● **TASK OBJECTIVE**
Restate word for word the entries below, starting with the line with "destruct (tget (concepts" and continuing through the line with "intros Hwf Hv". Include both of those lines and no others.

___

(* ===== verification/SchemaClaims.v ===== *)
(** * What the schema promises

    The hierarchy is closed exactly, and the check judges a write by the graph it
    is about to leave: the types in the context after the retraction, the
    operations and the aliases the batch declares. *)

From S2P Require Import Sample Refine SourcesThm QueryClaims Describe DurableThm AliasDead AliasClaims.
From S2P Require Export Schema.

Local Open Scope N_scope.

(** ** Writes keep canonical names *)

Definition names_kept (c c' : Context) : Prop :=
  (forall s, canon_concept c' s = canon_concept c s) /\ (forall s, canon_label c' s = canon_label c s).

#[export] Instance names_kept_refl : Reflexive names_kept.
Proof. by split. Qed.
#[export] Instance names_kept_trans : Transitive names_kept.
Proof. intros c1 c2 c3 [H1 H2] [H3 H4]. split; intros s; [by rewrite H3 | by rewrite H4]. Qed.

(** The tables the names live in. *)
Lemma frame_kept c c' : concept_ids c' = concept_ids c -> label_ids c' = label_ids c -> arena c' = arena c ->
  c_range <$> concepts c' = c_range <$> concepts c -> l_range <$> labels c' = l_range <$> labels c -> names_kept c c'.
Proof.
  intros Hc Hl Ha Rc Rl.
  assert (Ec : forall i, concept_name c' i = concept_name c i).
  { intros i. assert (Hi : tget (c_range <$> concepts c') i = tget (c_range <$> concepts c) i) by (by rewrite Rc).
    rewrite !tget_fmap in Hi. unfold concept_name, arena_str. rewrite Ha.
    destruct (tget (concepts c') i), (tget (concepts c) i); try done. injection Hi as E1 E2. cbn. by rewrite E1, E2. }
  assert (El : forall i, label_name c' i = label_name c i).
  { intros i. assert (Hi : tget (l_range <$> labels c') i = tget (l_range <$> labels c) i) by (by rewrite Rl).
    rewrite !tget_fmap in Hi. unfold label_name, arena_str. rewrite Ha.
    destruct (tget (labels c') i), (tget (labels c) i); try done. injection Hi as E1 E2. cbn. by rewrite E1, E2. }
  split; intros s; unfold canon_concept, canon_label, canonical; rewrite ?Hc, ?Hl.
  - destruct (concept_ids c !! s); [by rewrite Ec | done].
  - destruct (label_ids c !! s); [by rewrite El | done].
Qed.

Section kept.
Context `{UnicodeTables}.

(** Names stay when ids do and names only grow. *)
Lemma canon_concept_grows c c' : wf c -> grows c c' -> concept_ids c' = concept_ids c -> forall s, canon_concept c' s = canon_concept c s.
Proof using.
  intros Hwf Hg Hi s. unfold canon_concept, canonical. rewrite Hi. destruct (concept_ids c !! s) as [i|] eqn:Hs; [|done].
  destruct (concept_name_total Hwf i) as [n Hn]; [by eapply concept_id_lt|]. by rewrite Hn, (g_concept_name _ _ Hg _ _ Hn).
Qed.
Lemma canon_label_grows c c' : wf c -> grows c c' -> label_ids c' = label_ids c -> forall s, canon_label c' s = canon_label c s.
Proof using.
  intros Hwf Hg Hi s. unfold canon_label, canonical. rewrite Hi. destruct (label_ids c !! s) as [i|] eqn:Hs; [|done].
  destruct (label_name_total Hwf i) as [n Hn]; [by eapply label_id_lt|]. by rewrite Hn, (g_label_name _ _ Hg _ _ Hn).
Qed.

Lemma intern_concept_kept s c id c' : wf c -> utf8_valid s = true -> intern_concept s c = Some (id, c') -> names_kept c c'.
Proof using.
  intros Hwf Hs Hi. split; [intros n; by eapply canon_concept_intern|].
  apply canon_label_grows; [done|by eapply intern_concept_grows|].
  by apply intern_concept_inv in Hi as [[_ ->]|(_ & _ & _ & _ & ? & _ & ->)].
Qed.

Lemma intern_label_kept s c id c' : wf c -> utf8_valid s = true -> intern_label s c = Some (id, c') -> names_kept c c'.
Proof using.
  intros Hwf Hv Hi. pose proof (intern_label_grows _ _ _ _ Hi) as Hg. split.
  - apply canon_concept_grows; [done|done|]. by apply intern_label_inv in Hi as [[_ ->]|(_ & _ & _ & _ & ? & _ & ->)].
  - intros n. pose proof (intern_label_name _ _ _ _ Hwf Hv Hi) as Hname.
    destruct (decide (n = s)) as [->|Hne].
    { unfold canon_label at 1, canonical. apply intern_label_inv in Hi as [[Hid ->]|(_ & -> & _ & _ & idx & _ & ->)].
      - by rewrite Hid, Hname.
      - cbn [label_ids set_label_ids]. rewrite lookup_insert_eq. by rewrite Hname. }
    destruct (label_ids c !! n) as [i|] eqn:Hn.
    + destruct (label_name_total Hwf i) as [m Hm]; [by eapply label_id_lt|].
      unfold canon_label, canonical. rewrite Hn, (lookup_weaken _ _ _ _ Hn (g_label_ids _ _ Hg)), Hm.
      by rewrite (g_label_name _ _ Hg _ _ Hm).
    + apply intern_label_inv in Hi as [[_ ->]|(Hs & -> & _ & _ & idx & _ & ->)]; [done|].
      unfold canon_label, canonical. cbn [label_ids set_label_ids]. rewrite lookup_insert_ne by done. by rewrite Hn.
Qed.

___

● **ANSWER AREA**
    destruct (tget (concepts c') i), (tget (concepts c) i); try done. injection Hi as E1 E2. cbn. by rewrite E1, E2. }
  assert (El : forall i, label_name c' i = label_name c i).
  { intros i. assert (Hi : tget (l_range <$> labels c') i = tget (l_range <$> labels c) i) by (by rewrite Rl).
    rewrite !tget_fmap in Hi. unfold label_name, arena_str. rewrite Ha.
    destruct (tget (labels c') i), (tget (labels c) i); try done. injection Hi as E1 E2. cbn. by rewrite E1, E2. }
  split; intros s; unfold canon_concept, canon_label, canonical; rewrite ?Hc, ?Hl.
  - destruct (concept_ids c !! s); [by rewrite Ec | done].
  - destruct (label_ids c !! s); [by rewrite El | done].
Qed.

Section kept.
Context `{UnicodeTables}.

(** Names stay when ids do and names only grow. *)
Lemma canon_concept_grows c c' : wf c -> grows c c' -> concept_ids c' = concept_ids c -> forall s, canon_concept c' s = canon_concept c s.
Proof using.
  intros Hwf Hg Hi s. unfold canon_concept, canonical. rewrite Hi. destruct (concept_ids c !! s) as [i|] eqn:Hs; [|done].
  destruct (concept_name_total Hwf i) as [n Hn]; [by eapply concept_id_lt|]. by rewrite Hn, (g_concept_name _ _ Hg _ _ Hn).
Qed.
Lemma canon_label_grows c c' : wf c -> grows c c' -> label_ids c' = label_ids c -> forall s, canon_label c' s = canon_label c s.
Proof using.
  intros Hwf Hg Hi s. unfold canon_label, canonical. rewrite Hi. destruct (label_ids c !! s) as [i|] eqn:Hs; [|done].
  destruct (label_name_total Hwf i) as [n Hn]; [by eapply label_id_lt|]. by rewrite Hn, (g_label_name _ _ Hg _ _ Hn).
Qed.

Lemma intern_concept_kept s c id c' : wf c -> utf8_valid s = true -> intern_concept s c = Some (id, c') -> names_kept c c'.
Proof using.
  intros Hwf Hs Hi. split; [intros n; by eapply canon_concept_intern|].
  apply canon_label_grows; [done|by eapply intern_concept_grows|].
  by apply intern_concept_inv in Hi as [[_ ->]|(_ & _ & _ & _ & ? & _ & ->)].
Qed.

Lemma intern_label_kept s c id c' : wf c -> utf8_valid s = true -> intern_label s c = Some (id, c') -> names_kept c c'.
Proof using.
  intros Hwf Hv Hi. pose proof (intern_label_grows _ _ _ _ Hi) as Hg. split.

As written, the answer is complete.